Amparo confirma primeiro caso da varíola dos macacos

Na tarde desta sexta-feira (5), a Região Bragantina confirmou o primeiro caso confirmado da varíola dos macacos. De acordo com a Secretaria de Saúde de Amparo, trata-se de um homem de 29 anos que esteve recentemente no Rio de Janeiro.

Ele está em isolamento, com quadro clínico estável e sendo monitorado pela Vigilância Epidemiológica e Secretarias de Saúde de Amparo, além da Secretaria Estadual de Saúde.




Também na Região Bragantina, Atibaia monitora dois casos suspeitos da varíola. Em Bragança Paulista, até quarta-feira (3), segundo a Secretaria de Saúde, não havia sido registrado nenhum caso.

No Brasil, de acordo com o Ministério da Saúde, até 5 de agosto de 2022, foram confirmados 1.721 casos, com maior concentração na Região Sudeste, principalmente no Estado de São Paulo, que concentra aproximadamente 80% dos casos.

A Prefeitura de Amparo orienta à população medidas de prevenção como uso de máscara e higienização das mãos e, em caso de sintomas característicos da varíola dos macacos, procurar imediatamente o atendimento de saúde.

Monkeypox

Causada pelo vírus hMPXV (Human Monkeypox Virus, na sigla em inglês), a varíola dos macacos foi declarada emergência de saúde pública de interesse internacional pela Organização Mundial da Saúde no dia 23 de julho. A decisão foi tomada com base no aumento de casos em vários países, o que eleva o risco de uma disseminação internacional.

Os principais sintomas da doença são:

  • febre,
  • dor no corpo,
  • náusea,
  • cansaço
  • aparecimento de lesões e feridas em algumas partes do corpo.

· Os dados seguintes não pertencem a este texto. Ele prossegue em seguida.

(** *** The primary index vector, entry by entry *)

Lemma idx_row_elem_iff cap nbr z :
  z ∈ idx_row cap nbr <->
  (exists x, x ∈ take cap nbr /\ z = nn_index x) \/
  (z = 0 /\ (length nbr < cap)%nat).
Proof.
  unfold idx_row. destruct (length nbr <? cap)%nat eqn:Hlt.
  - apply Nat.ltb_lt in Hlt. rewrite take_ge by lia.
    rewrite elem_of_app, elem_of_replicate.
    change (map ?f ?l) with (f <$> l). rewrite list_elem_of_fmap.
    split.
    + intros [(x & -> & Hx)|[-> _]]; [left; by exists x | by right].
    + intros [(x & Hx & ->)|[-> _]]; [left; by exists x | right; split; [done|lia]].
  - apply Nat.ltb_ge in Hlt.
    change (map ?f ?l) with (f <$> l). rewrite list_elem_of_fmap.
    split.
    + intros (x & -> & Hx). left. by exists x.
    + intros [(x & Hx & ->)|[_ H]]; [by exists x | lia].
Qed.

(** X19. The primary index vector holds exactly: the indices of the metal
    atoms; for every metal atom the indices of its first
    [metal_max_num_nbr] neighbors by ascending distance; and index 0 as
    soon as one metal atom has fewer than [metal_max_num_nbr] neighbors
    within [metal_radius], whatever atom 0 is. *)
Theorem getitem_primary_members self cif_id target m2_feature crystal :
  metal_index crystal <> [] ->
  exists s,
    getitem self cif_id target m2_feature crystal = Ok s /\
    (forall z,
       z ∈ data (m1_index s) <->
       z ∈ metal_index crystal \/
       exists m,
         m ∈ metal_index crystal /\
         ((exists x,
             x ∈ take (metal_max_num_nbr self)
                   (sorted (get_neighbors crystal (Z.to_nat m) (metal_radius self)))
             /\ z = nn_index x) \/
          (z = 0 /\
           (length (get_neighbors crystal (Z.to_nat m) (metal_radius self))
            < metal_max_num_nbr self)%nat))) /\
    ((exists m,
        m ∈ metal_index crystal /\
        (length (get_neighbors crystal (Z.to_nat m) (metal_radius self))
         < metal_max_num_nbr self)%nat) ->
     0 ∈ data (m1_index s)).
Proof.
  intros Hm. eexists. split; [by apply getitem_ok|].
  cbn [m1_index of_list data].
  assert (Hiff : forall z,
    z ∈ M1_idx
          (concat (map (fun z0 =>
             idx_row (metal_max_num_nbr self)
               (sorted (get_neighbors crystal (Z.to_nat z0) (metal_radius self))))
             (metal_index crystal)))
          (metal_index crystal) <->
    z ∈ metal_index crystal \/
    exists m,
      m ∈ metal_index crystal /\
      ((exists x,
          x ∈ take (metal_max_num_nbr self)
                (sorted (get_neighbors crystal (Z.to_nat m) (metal_radius self)))
          /\ z = nn_index x) \/
       (z = 0 /\
        (length (get_neighbors crystal (Z.to_nat m) (metal_radius self))
         < metal_max_num_nbr self)%nat))).
  { intros z. rewrite M1_idx_elem. split.
    - intros [Hz|Hz]; [|by left]. right.
      apply list_elem_of_In, in_concat in Hz as (row & Hrow & Hz).
      apply list_elem_of_In in Hrow, Hz.
      change (map ?f ?l) with (f <$> l) in Hrow.
      apply list_elem_of_fmap in Hrow as (m & -> & Hmz).
      exists m. split; [done|].
      apply idx_row_elem_iff in Hz. by rewrite sorted_length in Hz.
    - intros [Hz|(m & Hmz & Hz)]; [by right|]. left.
      apply list_elem_of_In, in_concat.
      exists (idx_row (metal_max_num_nbr self)
                (sorted (get_neighbors crystal (Z.to_nat m) (metal_radius self)))).
      split.
      + apply list_elem_of_In. change (map ?f ?l) with (f <$> l).
        apply list_elem_of_fmap. by exists m.
      + apply list_elem_of_In, idx_row_elem_iff. by rewrite sorted_length. }
  split; [exact Hiff|].
  intros (m & Hmz & Hlt). apply Hiff. right. exists m. split; [done|]. by right.
Qed.

Lemma getitem_primary_members_witness :
  exists s,
    getitem Examples.defaults "iron" [1%Q] [] Examples.lone_iron = Ok s /\
    0 ∈ data (m1_index s).
Proof.
  destruct (getitem_primary_members Examples.defaults "iron" [1%Q] []
              Examples.lone_iron) as (s & Hs & _ & H0); [discriminate|].
  exists s. split; [exact Hs|]. apply H0. exists 1. split.
  - apply list_elem_of_here.
  - simpl. lia.
Defined.

(** X20. Under the promises of the neighbor search, the primary index
    vector has at least as many entries as the structure has metal atoms
    and at most as many as it has atoms. *)
Theorem getitem_primary_bounds self cif_id target m2_feature crystal :
  metal_index crystal <> [] ->
  (forall i x, x ∈ get_neighbors crystal i (metal_radius self) ->
     0 <= nn_index x < Z.of_nat (length (sites crystal))) ->
  exists s,
    getitem self cif_id target m2_feature crystal = Ok s /\
    (length (metal_index crystal) <= length (data (m1_index s))
     <= length (sites crystal))%nat.
Proof.
  intros Hm Hnbr. eexists. split; [by apply getitem_ok|].
  cbn [m1_index of_list data]. split.
  - apply submseteq_length, NoDup_submseteq; [apply metal_index_NoDup|].
    intros z Hz. apply M1_idx_elem. by right.
  - rewrite <- (length_seq (length (sites crystal)) 0).
    rewrite <- (length_map Z.of_nat).
    apply submseteq_length, NoDup_submseteq; [apply M1_idx_NoDup|].
    intros z Hz. pose proof (M1_in_range self crystal Hm Hnbr) as Hr.
    rewrite Forall_forall in Hr. specialize (Hr z Hz).
    change (map ?f ?l) with (f <$> l). apply list_elem_of_fmap.
    exists (Z.to_nat z). split; [lia|]. apply elem_of_seq. lia.
Qed.

Lemma getitem_primary_bounds_witness :
  exists s,
    getitem Examples.two_slots "zinc" [1%Q] [] Examples.zinc_between = Ok s /\
    (1 <= length (data (m1_index s)) <= 3)%nat.
Proof.
  destruct (getitem_primary_bounds Examples.two_slots "zinc" [1%Q] []
              Examples.zinc_between) as (s & Hs & Hb);
    [discriminate | apply zinc_between_provider |].
  by exists s.
Defined.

Apesar de levar o nome de varíola dos macacos, a transmissão da doença não está relacionada aos primatas. O nome vem da descoberta inicial do vírus em macacos em um laboratório dinamarquês em 1958. As transmissões do surto atual, que atinge mais de 75 países, foram atribuídas à contaminação de pessoa para pessoa, com contato próximo.

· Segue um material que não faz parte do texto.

(** * The software renderer of LearnC (Renderer/src/renderer.c)

    A shallow embedding of the 2D rasterizer, the BMP decoder and the 3D
    projection code, and the properties of them that the specification
    states.

    Modelling conventions.
    - [int] values are integers of [Z].  The lines, the thick lines, the
      filled circle and the BMP decoder compute with [int] as the compiled
      code does, wrapping around at 32 bits ([iadd], [isub], [imul],
      [ineg], [iabs]); their properties are stated for the arguments that
      keep the arithmetic in range, and examples show what happens beyond.
      The other functions are given in exact integers, which describes
      their runs in which no signed operation overflows.
    - [uint8_t] and [uint32_t] values are integers of [Z] reduced modulo
      [2^8] and [2^32] where the program stores them.
    - [float] is IEEE 754 binary32: the operations of [SpecFloat] at
      precision 24 and maximal exponent 128, rounding to nearest even.
    - The framebuffer and the pixel grid of an image are lists of packed
      [0xAARRGGBB] words, read and written by index.
    - A function that loops, divides or goes through a pointer runs in the
      monad [exec], whose faults are a division by zero, a loop that is cut
      off, and an access outside of an allocated object.
    - [malloc] fails for a size that is negative as an [int], and succeeds
      otherwise: there is no limit on memory. *)

From Stdlib Require Import ZArith Lia Bool String Strings.Byte.
From Stdlib Require Import Floats.SpecFloat.
From stdpp Require Import base option list list_numbers.

Local Open Scope Z_scope.

(** ** Single precision floating point *)

Module F32.

Definition prec : Z := 24.
Definition emax : Z := 128.

Definition float : Type := spec_float.

Definition add : float -> float -> float := SFadd prec emax.
Definition sub : float -> float -> float := SFsub prec emax.
Definition mul : float -> float -> float := SFmul prec emax.
Definition div : float -> float -> float := SFdiv prec emax.
Definition sqrt : float -> float := SFsqrt prec emax.
Definition opp : float -> float := SFopp.
Definition eqb : float -> float -> bool := SFeqb.

(** [(float) z] for an [int] [z]. *)
Definition of_int (z : Z) : float := binary_normalize prec emax z 0 false.

Definition zero : float := S754_zero false.
Definition one : float := of_int 1.
(** The literal [0.5f]. *)
Definition half : float := S754_finite false 8388608 (-24).

Definition INT_MIN : Z := - 2 ^ 31.
Definition INT_MAX : Z := 2 ^ 31 - 1.

(** [(int) f]: the fraction is discarded.  A value that has no [int]
    (a NaN, an infinity, a magnitude out of range) converts to [INT_MIN],
    as the conversion instruction of x86 does. *)
Definition to_int (f : float) : Z :=
  match f with
  | S754_zero _ => 0
  | S754_finite s m e =>
      let mag := Z.shiftl (Zpos m) e in
      let v := if s then - mag else mag in
      if (v <? INT_MIN) || (INT_MAX <? v) then INT_MIN else v
  | S754_infinity _ | S754_nan => INT_MIN
  end.

Definition is_nan (f : float) : bool :=
  match f with S754_nan => true | _ => false end.

End F32.

Abbreviation float := F32.float.

(** ** The type [int] *)

(** An [int] has 32 bits.  Where an operation of the program can leave the
    range of [int] for arguments that the program can be given (the
    coordinates of a line, the squares of a thick line and of a filled
    circle, the sizes of a BMP header), it is written with the operations
    below, which wrap around as the compiled code does. *)
Definition wrap (z : Z) : Z := (z + 2 ^ 31) mod 2 ^ 32 - 2 ^ 31.

Definition iadd (a b : Z) : Z := wrap (a + b).
Definition isub (a b : Z) : Z := wrap (a - b).
Definition imul (a b : Z) : Z := wrap (a * b).
Definition ineg (a : Z) : Z := wrap (- a).
(** [abs]: [abs(INT_MIN)] is [INT_MIN]. *)
Definition iabs (a : Z) : Z := wrap (Z.abs a).

(** The values of [int]. *)
Definition is_int (z : Z) : Prop := - 2 ^ 31 <= z <= 2 ^ 31 - 1.

(** ** Faults and the monad of the drawing code *)

Inductive fault : Type :=
| DivideByZero   (* a division or a remainder whose divisor is zero *)
| OutOfFuel      (* a [while] loop cut off before its [break] *)
| InvalidAccess. (* a read or a write outside of an allocated object *)

Inductive exec (A : Type) : Type :=
| Ret (a : A)
| Fault (f : fault).
Arguments Ret {A} a.
Arguments Fault {A} f.

Definition bind {A B : Type} (m : exec A) (k : A -> exec B) : exec B :=
  match m with
  | Ret a => k a
  | Fault f => Fault f
  end.

Notation "x <- m ;; k" := (bind m (fun x => k))
  (at level 100, m at next level, right associativity).

(** [a / b] on floats, a fault when the divisor is a zero. *)
Definition fdiv_checked (a b : float) : exec float :=
  if F32.eqb b F32.zero then Fault DivideByZero else Ret (F32.div a b).

(** [a % b] on ints, a fault when the divisor is zero. *)
Definition rem_checked (a b : Z) : exec Z :=
  if b =? 0 then Fault DivideByZero else Ret (Z.rem a b).

(** [for (int i = lo; i < hi; i++) body], for a body that changes neither
    [i] nor the bounds: [count] iterations from [i]. *)
Fixpoint for_loop {S : Type} (count : nat) (i : Z) (body : Z -> S -> exec S)
    (s : S) : exec S :=
  match count with
  | O => Ret s
  | Datatypes.S count' => s' <- body i s ;; for_loop count' (i + 1) body s'
  end.

Definition for_range {S : Type} (lo hi : Z) (body : Z -> S -> exec S)
    (s : S) : exec S :=
  for_loop (Z.to_nat (hi - lo)) lo body s.

(** The same loop for a body that cannot fault. *)
Fixpoint iter_loop {S : Type} (count : nat) (i : Z) (body : Z -> S -> S)
    (s : S) : S :=
  match count with
  | O => s
  | Datatypes.S count' => iter_loop count' (i + 1) body (body i s)
  end.

Definition iter_range {S : Type} (lo hi : Z) (body : Z -> S -> S) (s : S) : S :=
  iter_loop (Z.to_nat (hi - lo)) lo body s.

(** ** Colors, pixels and the renderer *)

Record Color : Type := mkColor { r : Z; g : Z; b : Z; a : Z }.

Definition color_make (r g b a : Z) : Color := mkColor r g b a.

A transmissão entre humanos ocorre principalmente por meio de contato próximo/íntimo com lesões de pele de pessoas infectadas, como por exemplo pelo abraço, beijo, massagens, relações sexuais ou secreções respiratórias. A transmissão também pode ocorrer por meio de secreções em objetos, tecidos (roupas, roupas de cama ou toalhas) e superfícies que foram utilizadas pelo doente. Outro meio de transmissão é via placentária (varicela congênita). A principal forma de proteção é evitar contato direto com pessoas contaminadas.